I took it to my mechanic right after buying it and had all the fluids replaced and asked him to take a look at the shocks. And he said the shocks looked great.

Later I took it to get the tires replaced at a tire store and they also said the shocks looked great.

But in driving it around since I've bought it, I don't think the shocks are great.

So today, we're going to replace these shocks, great or not, and see what difference they make.

Let's get started.


Hi. Harley here.

As I said in the intro, my 2005 Silverado has what I think are bad shocks. If it's not bad shocks, it's bad springs, but I'm pretty sure it's shocks since those typically go out much more frequently than the springs do.

But first we're going to drive through this intersection that's close to my house that for me is a real indication that the shocks are bad.

So we're going to put a fixed point here on the screen and as I go through the intersection there's a bump in the middle, when we hit the apex we're going to start tracking this and see what kind of rebound we have as we go through the intersection onto the main street and things level out.

So here we can see exactly how bad things are.

After the shocks are replaced, we'll run through the same intersection again and put them side by side so we can kind of compare and contrast the differences between the old shocks and the new.

OK, I've got two pairs of shocks. These are the fronts. They have a stud coming out the top.

These are the rears. They have two places where the bolts go through on top and bottom.

You always want to replace shocks in pairs: the front pair, the rear pair.

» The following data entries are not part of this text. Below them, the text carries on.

Lemma expire_wf eng timeout now f id :
  engine_wf eng → flow_map eng !! f = Some id → expires eng timeout now id = true → engine_wf (expire_entry eng f id).
Proof.
  intros Hwf Hf. unfold expires. destruct (w_flow _ Hwf f id Hf) as (e & He & <- & Ht). rewrite He.
  intros [_ Hs%bool_decide_eq_true]%andb_true_iff.
  assert (Hnc : id ∉ conn_map eng).
  { intros Hc. destruct (w_conn _ Hwf id Hc) as (e' & He' & Hs'). congruence. }
  unfold expire_entry. assert (Hl := set_state_lookup eng id Closed).
  assert (Hst : store (set_state eng id Closed) !! id = Some (with_state Closed e)) by by rewrite Hl, He; cbn; rewrite bool_decide_true.
  rewrite Hst. unfold remove_translated. rewrite bool_decide_true by exact Ht.
  split; cbn [with_flow_map with_translated set_state with_store store flow_map translated_src_map conn_map next_translated_port
    with_state translated_src].
  - intros f' i [Hne Hi]%lookup_delete_Some. destruct (w_flow _ Hwf f' i Hi) as (e' & He' & Hfl & Ht').
    change (alter (with_state Closed) id (store eng)) with (store (set_state eng id Closed)).
    rewrite Hl, He'. eexists. split; [done|]. assert (i ≠ id) by congruence.
    rewrite bool_decide_false by done. split; [done|]. rewrite lookup_delete_ne by congruence. done.
  - intros a i [Hne Hi]%lookup_delete_Some. destruct (w_src _ Hwf a i Hi) as (e' & He' & Hs' & Hor).
    change (alter (with_state Closed) id (store eng)) with (store (set_state eng id Closed)).
    rewrite Hl, He'. eexists. split; [done|]. assert (i ≠ id) by congruence.
    rewrite bool_decide_false by done. split; [done|]. destruct Hor as [|[Hsy Hfl]]; [by left|right].
    split; [done|]. rewrite lookup_delete_ne by congruence. done.
  - intros i Hi. destruct (w_conn _ Hwf i Hi) as (e' & He' & Hs').
    change (alter (with_state Closed) id (store eng)) with (store (set_state eng id Closed)).
    rewrite Hl, He'. eexists. split; [done|]. by case_bool_decide.
  - intros i e'. change (alter (with_state Closed) id (store eng)) with (store (set_state eng id Closed)).
    rewrite Hl. destruct (store eng !! i) as [e0|] eqn:E; [|done]. intros [= <-].
    pose proof (w_entry _ Hwf i e0 E). by case_bool_decide.
  - apply (w_port _ Hwf).
Qed.

Lemma cleanup_wf eng timeout now : engine_wf eng → engine_wf (cleanup_expired_syn eng timeout now).
Proof.
  intros Hwf. unfold cleanup_expired_syn.
  assert (Hin : ∀ fi, fi ∈ map_to_list (flow_map eng) → flow_map eng !! fi.1 = Some fi.2)
    by (intros [f i]; apply elem_of_map_to_list).
  pose proof (NoDup_fst_map_to_list (flow_map eng)) as Hnd.
  revert Hnd Hin. generalize (map_to_list (flow_map eng)) as l. intros l. revert eng Hwf.
  induction l as [|[f id] l IH]; intros eng Hwf Hnd Hin; [done|]. cbn [foldl fst snd].
  apply NoDup_cons in Hnd as [Hf Hnd]. pose proof (Hin (f, id) ltac:(left)) as Hfi. cbn in Hfi.
  destruct (expires eng timeout now id) eqn:Ee; [|apply IH; [done..|]; intros fi Hfi'; apply Hin; by right].
  apply IH; [by eapply expire_wf|done|]. intros [f' i'] Hfi'. pose proof (Hin (f', i') ltac:(by right)) as H. cbn in H |- *.
  unfold expire_entry. cbn [with_flow_map flow_map]. rewrite lookup_delete_ne.
  - case_match; [unfold remove_translated; case_bool_decide|]; exact H.
  - intros <-. apply Hf. by apply (list_elem_of_fmap_2' fst _ (f, i')).
Qed.

(** *** Allocating ports *)

(** The port that round [i] of the search tries. *)
Definition port_at (port i : Z) : Z := (port - 1 + i) mod uint_max 16 + 1.

Lemma port_at_range port i : 1 <= port_at port i <= uint_max 16.
Proof. unfold port_at. pose proof (Z.mod_pos_bound (port - 1 + i) (uint_max 16) ltac:(done)). lia. Qed.

Lemma port_at_next port i : 1 <= port <= uint_max 16 → port_at (next_port port) i = port_at port (i + 1).
Proof.
  intros Hp. unfold port_at, next_port. f_equal. destruct (Z.eqb_spec port (uint_max 16)) as [->|].
  - replace (uint_max 16 - 1 + (i + 1)) with (1 - 1 + i + 1 * uint_max 16) by lia. by rewrite Z_mod_plus_full.
  - f_equal. lia.
Qed.

Definition port_taken eng (ip : IpAddr) (port : Z) : Prop :=
  port = local_port eng ∨ is_Some (translated_src_map eng !! mkSocketAddr ip port).

(** The engine with the entry of a search that ended at [port], but for its flow. *)
Definition with_entry eng (f : TcpNatFlowKey) dst id (now unix next port : Z) : TcpProxyEngine :=
  let src := mkSocketAddr (sa_ip (flow_src f)) port in
  mkEngine (local_port eng) next (flow_map eng) (<[src := id]> (translated_src_map eng)) (conn_map eng)
    (<[id := new_entry f src dst now unix]> (store eng)).

Lemma try_ports_spec rounds eng f dst id now unix :
  1 <= next_translated_port eng <= uint_max 16 →
  match try_ports rounds eng f dst id now unix with
  | (eng', Some new) => new = id ∧ ∃ port, 1 <= port <= uint_max 16 ∧ ¬ port_taken eng (sa_ip (flow_src f)) port ∧
      1 <= next_port port <= uint_max 16 ∧ eng' = with_entry eng f dst id now unix (next_port port) port
  | (eng', None) => (∃ next, 1 <= next <= uint_max 16 ∧ eng' = with_next_port eng next) ∧
      ∀ i, 0 <= i < Z.of_nat rounds → port_taken eng (sa_ip (flow_src f)) (port_at (next_translated_port eng) i)
  end.
Proof.
  revert eng. induction rounds as [|rounds IH]; intros eng Hp; cbn [try_ports].
  { split; [|lia]. exists (next_translated_port eng). split; [done|]. by destruct eng. }
  set (port := next_translated_port eng) in *.
  assert (Hn : 1 <= next_port port <= uint_max 16) by (unfold next_port; destruct (Z.eqb_spec port (uint_max 16)); [done|lia]).
  assert (H0 : port_at port 0 = port) by (unfold port_at; rewrite Z.mod_small; lia).
  specialize (IH (with_next_port eng (next_port port)) Hn).
  assert (Hskip : port_taken eng (sa_ip (flow_src f)) port →
    match try_ports rounds (with_next_port eng (next_port port)) f dst id now unix with
    | (eng', Some new) => new = id ∧ ∃ port, 1 <= port <= uint_max 16 ∧ ¬ port_taken eng (sa_ip (flow_src f)) port ∧
        1 <= next_port port <= uint_max 16 ∧ eng' = with_entry eng f dst id now unix (next_port port) port
    | (eng', None) => (∃ next, 1 <= next <= uint_max 16 ∧ eng' = with_next_port eng next) ∧
        ∀ i, 0 <= i < Z.of_nat (S rounds) → port_taken eng (sa_ip (flow_src f)) (port_at port i)
    end).
  { intros Ht. destruct (try_ports rounds _ f dst id now unix) as [eng' [new|]]; [exact IH|].
    destruct IH as [Hex Hall]. split; [exact Hex|]. intros i Hi. destruct (decide (i = 0)) as [->|]; [by rewrite H0|].
    specialize (Hall (i - 1) ltac:(lia)). cbn [with_next_port next_translated_port] in Hall.
    rewrite port_at_next in Hall by done. by replace (i - 1 + 1) with i in Hall by lia. }
  destruct (Z.eqb_spec port (local_port (with_next_port eng (next_port port)))) as [El|El]; [apply Hskip; by left|].
  destruct (translated_src_map (with_next_port eng (next_port port)) !! mkSocketAddr (sa_ip (flow_src f)) port) eqn:Et;
    [apply Hskip; right; eauto|].
  split; [done|]. exists port. split; [done|]. split; [|done]. intros [?|[? H]]; [done|]. cbn in Et. congruence.
Qed.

I found a place on Amazon, I'll leave a link down in the description below, where they sell a kit of four: two fronts and two rears.

I've never run Bilstein's before but they come highly recommended by both my Uncle and my Dad who have used them on trucks and RVs that they've owned. They really swear by them.

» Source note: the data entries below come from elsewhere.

(* ===== verification/ProxyReply.v ===== *)
(** * Replies of the UDP and ICMP proxies

    What easytier-core/src/gateway/proxy/udp_proxy_engine.rs and icmp_proxy_engine.rs share:
    reading a request from a peer's packet and cutting a reply into IPv4 packets for the peer,
    with the callback that both hand to [compose_ipv4_packet].  The classes [CheckedIpv4],
    [UdpWire] and [IcmpWire] are the packet views of smoltcp, with the law that a view of what
    a setter wrote gives it back. *)

From stdpp Require Import base gmap list numbers sets.
From Stdlib Require Import ZArith Lia.
From S2P Require Import Prelude Packet IpReassembler.
Local Open Scope Z_scope.

(** ** Packet views of smoltcp *)

(** [Ipv4Packet::new_checked] succeeds on [checked] bytes. *)
Class CheckedIpv4 `{!Ipv4Wire} := {
  checked : list Z → bool;
  version : list Z → Z;
  next_header : list Z → Z
}.

Class CheckedIpv4Laws `{CheckedIpv4} : Prop := {
  written_checked f payload :
    fields_fit f → f_total_len f = IPV4_HEADER_LEN + len payload →
    checked (write_header f ++ payload) = true ∧ version (write_header f ++ payload) = 4 ∧
    next_header (write_header f ++ payload) = f_next_header f
}.

Definition UDP_HEADER_LEN : Z := 8.

Record UdpHdr : Type := mkUdp { udp_src_port : Z; udp_dst_port : Z; udp_body : list Z }.

(** [udp] is [UdpPacket::new_checked] with the accessors; [write_udp] sets the ports, the
    length, the payload and the checksum for the two addresses. *)
Class UdpWire := {
  udp : list Z → option UdpHdr;
  write_udp : Z → Z → list Z → Z → Z → list Z;
  write_udp_len sp dp body src dst : len (write_udp sp dp body src dst) = UDP_HEADER_LEN + len body;
  udp_written sp dp body src dst :
    is_uint 16 sp → is_uint 16 dp → UDP_HEADER_LEN + len body < 2 ^ 16 →
    udp (write_udp sp dp body src dst) = Some (mkUdp sp dp body)
}.

Definition ICMP_ECHO_HEADER_LEN : Z := 8.
Definition ECHO_REPLY : Z := 0.
Definition ECHO_REQUEST : Z := 8.

(** The fields of an echo message of at least eight bytes. *)
Class IcmpWire := {
  msg_type : list Z → Z;
  echo_ident : list Z → Z;
  echo_seq_no : list Z → Z;
  echo_data : list Z → list Z;
  write_echo_reply : Z → Z → list Z → list Z;
  echo_data_len l : ICMP_ECHO_HEADER_LEN <= len l → len (echo_data l) = len l - ICMP_ECHO_HEADER_LEN;
  write_echo_len i s d : len (write_echo_reply i s d) = ICMP_ECHO_HEADER_LEN + len d;
  echo_written i s d : is_uint 16 i → is_uint 16 s →
    msg_type (write_echo_reply i s d) = ECHO_REPLY ∧ echo_ident (write_echo_reply i s d) = i ∧
    echo_seq_no (write_echo_reply i s d) = s ∧ echo_data (write_echo_reply i s d) = d
}.

(** ** Replies *)

Section Replies.

Context `{!Ipv4Wire}.

(** The packet for the peer around one IPv4 packet; [uninit] is the content of fresh memory. *)
Definition reply_packet (uninit : list Z) (from_id to_id : Z) (no_proxy : bool) (buf : list Z) : option ZCPacket.t :=
  p ← ZCPacket.new_with_payload uninit buf;
  p ← ZCPacket.fill_peer_manager_hdr p from_id to_id (packet_type_u8 Data);
  if no_proxy then ZCPacket.update_peer_manager_header p (λ h, PeerManagerHeader.set_no_proxy h true) else Some p.

(** The callback: [None] once it has panicked. *)
Definition push_reply (uninit : list Z) (from_id to_id : Z) (no_proxy : bool)
    (st : option (list ZCPacket.t)) (buf : list Z) : option (list ZCPacket.t) * result unit unit :=
  (packets ← st; p ← reply_packet uninit from_id to_id no_proxy buf; Some (packets ++ [p]), Ok tt).

Definition compose_replies (uninit : list Z) (from_id to_id : Z) (no_proxy : bool)
    (args : ComposeIpv4PacketArgs) (buf : list Z) : option (list ZCPacket.t * result unit unit) :=
  r ← compose_ipv4_packet (push_reply uninit from_id to_id no_proxy) args buf (Some []);
  packets ← r.1; Some (packets, r.2).

(** * Properties *)

Lemma reply_packet_ok uninit from_id to_id no_proxy buf :
  is_uint 32 from_id → is_uint 32 to_id →
  ∃ z hdr, reply_packet uninit from_id to_id no_proxy buf = Some z ∧ ZCPacket.wf z ∧ ZCPacket.payload z = Some buf ∧
    ZCPacket.peer_manager_header z = Some hdr ∧ PeerManagerHeader.from_peer_id hdr = from_id ∧
    PeerManagerHeader.to_peer_id hdr = to_id ∧ PeerManagerHeader.packet_type hdr = packet_type_u8 Data ∧
    PeerManagerHeader.is_no_proxy hdr = no_proxy.
Proof.
  intros Hf Ht. unfold reply_packet.
  destruct (PacketFacts.new_with_payload_layout uninit buf) as (a & b & Ha & Hb & ->). cbn [mbind option_bind].
  rewrite (PacketFacts.fill_pm_header_spec _ _ _ _ a b buf) by done. cbn [mbind option_bind].
  set (hdr := PeerManagerHeader.mk _ _ _ _ _ _ _). set (z := ZCPacket.with_inner _ _).
  assert (Hh : PeerManagerHeader.wf hdr).
  { refine (conj Hf (conj Ht (conj _ (conj _ (conj _ (conj _ _)))))); [by split..|]. apply Z.mod_pos_bound. lia. }
  destruct (PacketFacts.buffer_views z a (PeerManagerHeader.to_bytes hdr) buf) as (Hw & Hp & Hv);
    [done|done|apply PacketFacts.pm_header_len|]. rewrite PacketFacts.pm_header_roundtrip in Hv by done.
  destruct no_proxy; [|by exists z, hdr].
  destruct (PacketFacts.update_header_ok z (λ h, PeerManagerHeader.set_no_proxy h true) Hw)
    as (z' & hdr' & E & -> & Hw' & Hp' & Hh'). rewrite Hv in E. injection E as <-.
  destruct (PacketFacts.set_no_proxy_ok hdr Hh) as [Hn1 Hn2].
  exists z', (PeerManagerHeader.set_no_proxy hdr true). rewrite Hp', Hh' by done. by split_and!.
Qed.

(** A packet of a reply. *)
Definition is_reply (from_id to_id : Z) (no_proxy : bool) (buf : list Z) (z : ZCPacket.t) : Prop :=
  ZCPacket.wf z ∧ ZCPacket.payload z = Some buf ∧
  ∃ hdr, ZCPacket.peer_manager_header z = Some hdr ∧ PeerManagerHeader.from_peer_id hdr = from_id ∧
    PeerManagerHeader.to_peer_id hdr = to_id ∧ PeerManagerHeader.packet_type hdr = packet_type_u8 Data ∧
    PeerManagerHeader.is_no_proxy hdr = no_proxy.

Lemma push_replies uninit from_id to_id no_proxy ps zs0 :
  is_uint 32 from_id → is_uint 32 to_id →
  ∃ zs, hand_over (push_reply uninit from_id to_id no_proxy) (Some zs0) ps = (Some (zs0 ++ zs), Ok tt) ∧
    Forall2 (is_reply from_id to_id no_proxy) ps zs.
Proof.
  intros Hf Ht. revert zs0. induction ps as [|p ps IH]; intros zs0; cbn; [exists []; by rewrite app_nil_r|].
  destruct (reply_packet_ok uninit from_id to_id no_proxy p Hf Ht) as (z & hdr & -> & Hw & Hp & Hrest). cbn.
  destruct (IH (zs0 ++ [z])) as (zs & -> & Hall). exists (z :: zs). rewrite <- app_assoc. split; [done|].
  constructor; [|done]. split; [done|]. split; [done|]. by exists hdr.
Qed.

Lemma compose_replies_ok uninit from_id to_id no_proxy args h payload tl :
  is_uint 32 from_id → is_uint 32 to_id →
  0 < payload_mtu args → len h = IPV4_HEADER_LEN → payload_len args = len payload →
  ∃ zs, compose_replies uninit from_id to_id no_proxy args (h ++ payload ++ tl) = Some (zs, Ok tt) ∧
    Forall2 (is_reply from_id to_id no_proxy) (piece_packets args 0 (all_pieces (payload_mtu args) payload)) zs.
Proof.
  intros Hf Ht Hm Hh Hp. unfold compose_replies. rewrite compose_in_place by done.
  destruct (push_replies uninit from_id to_id no_proxy (piece_packets args 0 (all_pieces (payload_mtu args) payload)) [] Hf Ht)
    as (zs & -> & Hall). by exists zs.
Qed.

(** The packets carry a datagram to a peer: each says where it comes from and goes to, and a
    host that gets them in any order, with repetitions, has the datagram exactly when the last
    missing one arrives. *)
Definition delivers `{!CheckedIpv4} (from_id to_id : Z) (no_proxy : bool) (src dst proto : Z) (datagram : list Z)
    (zs : list ZCPacket.t) : Prop :=
  ∃ ps id, Forall2 (is_reply from_id to_id no_proxy) ps zs ∧
    Forall (λ p, checked p = true ∧ version p = 4 ∧ next_header p = proto ∧ v_src (view p) = src ∧ v_dst (view p) = dst) ps ∧
    ps ≠ [] ∧
    ∀ r order l t, packets r !! mkKey src dst id = None →
      Forall (λ d, (d.1 < length ps)%nat) order → (l < length ps)%nat →
      l ∉ order.*1 → (∀ i, (i < length ps)%nat → i ≠ l → i ∈ order.*1) →
      receive r (deliver ps (order ++ [(l, t)])) = (r, replicate (length order) None ++ [Some datagram]).

Lemma replies_deliver `{!CheckedIpv4, !CheckedIpv4Laws} uninit from_id to_id no_proxy args h payload tl :
  is_uint 32 from_id → is_uint 32 to_id → args_fit args payload → len h = IPV4_HEADER_LEN →
  ∃ zs, compose_replies uninit from_id to_id no_proxy args (h ++ payload ++ tl) = Some (zs, Ok tt) ∧
    delivers from_id to_id no_proxy (src_v4 args) (dst_v4 args) (next_protocol args) payload zs.
Proof.
  intros Hf Ht Hfit Hh. destruct (Hfit) as (Hp & Hm & Hlen & H8 & Hid & Hs & Hd).
  destruct (compose_replies_ok uninit from_id to_id no_proxy args h payload tl Hf Ht Hm Hh Hp) as (zs & E & Hall).
  exists zs. split; [done|]. exists (piece_packets args 0 (all_pieces (payload_mtu args) payload)), (ip_id args).
  assert (Hne : payload ≠ []) by (intros ->; unfold len in Hlen; cbn in Hlen; lia).
  split_and!; [done| | |].
  - apply Forall_lookup. intros i p. rewrite piece_packets_lookup. cbn [Nat.add].
    destruct (all_pieces (payload_mtu args) payload !! i) as [f|] eqn:Ei; [|done]. intros [= <-].
    rewrite (view_piece (payload_mtu args) payload Hm ltac:(lia) args Hp eq_refl H8 Hid Hs Hd i f Ei).
    destruct (piece_fields_ok (payload_mtu args) payload Hm ltac:(lia) args Hp eq_refl H8 Hid Hs Hd i f Ei) as (Hfit' & Htl & _).
    destruct (written_checked _ (data f) Hfit' Htl) as (? & ? & ?). unfold piece_packet. by split_and!.
  - destruct (last_piece_exists (payload_mtu args) payload Hm Hne) as (f & [i Hi]%list_elem_of_lookup & _).
    intros E0. assert (Hl : piece_packets args 0 (all_pieces (payload_mtu args) payload) !! i = None) by by rewrite E0.
    rewrite piece_packets_lookup, Hi in Hl. done.
  - intros r order l t Hk Ho Hl Hn Hcov. by apply pieces_reassemble.
Qed.

End Replies.

(** ** Sample views *)

#[export] Instance sample_checked : CheckedIpv4 := {|
  checked l := IPV4_HEADER_LEN <=? len l;
  version l := nth 0 l 0 / 16;
  next_header l := nth 9 l 0
|}.

#[export] Instance sample_checked_laws : CheckedIpv4Laws.
Proof.
  split. intros f payload _ _. cbn [checked version next_header sample_checked]. split.
  - apply Z.leb_le. rewrite len_app, write_header_len. pose proof (len_nonneg payload). lia.
  - by split.
Qed.

(** Header without a checksum. *)
#[export] Program Instance sample_udp : UdpWire := {|
  udp l := if len l <? 8 then None else Some (mkUdp (from_be (take 2 l)) (from_be (take 2 (drop 2 l))) (drop 8 l));
  write_udp sp dp body _ _ := to_be 2 sp ++ to_be 2 dp ++ to_be 2 (8 + len body) ++ [0; 0] ++ body
|}.
Next Obligation. intros. cbn beta. unfold len, UDP_HEADER_LEN. rewrite !length_app, !length_to_be. cbn [length]. lia. Qed.
Next Obligation.
  intros sp dp body src dst Hs Hd _. cbn beta. clear src dst. destruct (to_be_2 sp Hs) as (a & b & -> & Ea), (to_be_2 dp Hd) as (c & d & -> & Ec).
  assert (Hl : ∀ x, ∃ e f, to_be 2 x = [e; f]) by (intros x; by eexists _, _).
  destruct (Hl (8 + len body)) as (e & f & ->). cbn [app]. rewrite (proj2 (Z.ltb_ge _ _)).
  - cbn [take drop firstn skipn]. by rewrite Ea, Ec.
  - unfold len. cbn [length]. lia.
Qed.

#[export] Program Instance sample_icmp : IcmpWire := {|
  msg_type l := nth 0 l 0;
  echo_ident l := from_be (take 2 (drop 4 l));
  echo_seq_no l := from_be (take 2 (drop 6 l));
  echo_data l := drop 8 l;
  write_echo_reply i s d := [0; 0; 0; 0] ++ to_be 2 i ++ to_be 2 s ++ d
|}.
Next Obligation. intros l Hl. unfold ICMP_ECHO_HEADER_LEN, len in *. rewrite length_drop. lia. Qed.
Next Obligation. intros. cbn beta. unfold len, ICMP_ECHO_HEADER_LEN. rewrite !length_app, !length_to_be. cbn [length]. lia. Qed.
Next Obligation.
  intros i s d Hi Hs. cbn beta. destruct (to_be_2 i Hi) as (a & b & -> & Ea), (to_be_2 s Hs) as (c & e & -> & Ec).
  split_and!; [done|exact Ea|exact Ec|done].
Qed.

(** A data packet from one peer to another around an IPv4 packet. *)
Definition sample_peer_packet (from_id to_id : Z) (buf : list Z) : ZCPacket.t :=
  match reply_packet [] from_id to_id false buf with Some z => z | None => ZCPacket.new_nic_packet end.

Lemma sample_peer_packet_ok from_id to_id buf :
  is_uint 32 from_id → is_uint 32 to_id → is_reply from_id to_id false buf (sample_peer_packet from_id to_id buf).
Proof.
  intros Hf Ht. unfold sample_peer_packet.
  destruct (reply_packet_ok [] from_id to_id false buf Hf Ht) as (z & hdr & -> & Hw & Hp & Hrest).
  split; [done|]. split; [done|]. by exists hdr.
Qed.

(** An unfragmented IPv4 packet. *)
Definition sample_ipv4 (src dst proto : Z) (payload : list Z) : list Z :=
  sample_header (mkFields (20 + len payload) 7 true false 0 src dst proto) ++ payload.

The front Bilstein shocks have two bushings. This one's bigger around. It also has thicker... It is also made of thicker metal and all it is is rubber right here. This one goes on the bottom because it's thicker, it's holding all the weight of the vehicle on the shock and is taking the majority of the impact, so the thicker one goes on the bottom.

Then the thinner one has this little bushing in here and a spacer and this is used to keep the shock centered inside the hole for the upper control arm. And it's smaller around and thinner metal so it's the one that goes on top.

When it's all assembled, that'll go through like that, the shock will be going up through the bottom here and here in the middle the upper control arm will be sandwiched.

For tools, for the front on the top, we'll need a 9/16th inch wrench and locking pliers to be able to hold the top post of the shock from turning as we loosen the nut.

And then for the bottom of the front and both bolts on the back, we'll need either 21mm or 13/16ths inch sockets or wrenches, to take the bolts apart.

Hopefully that's all we need. If we need more than that, it means we've got a rust problem and it's going to take more force. Hopefully we don't run into that.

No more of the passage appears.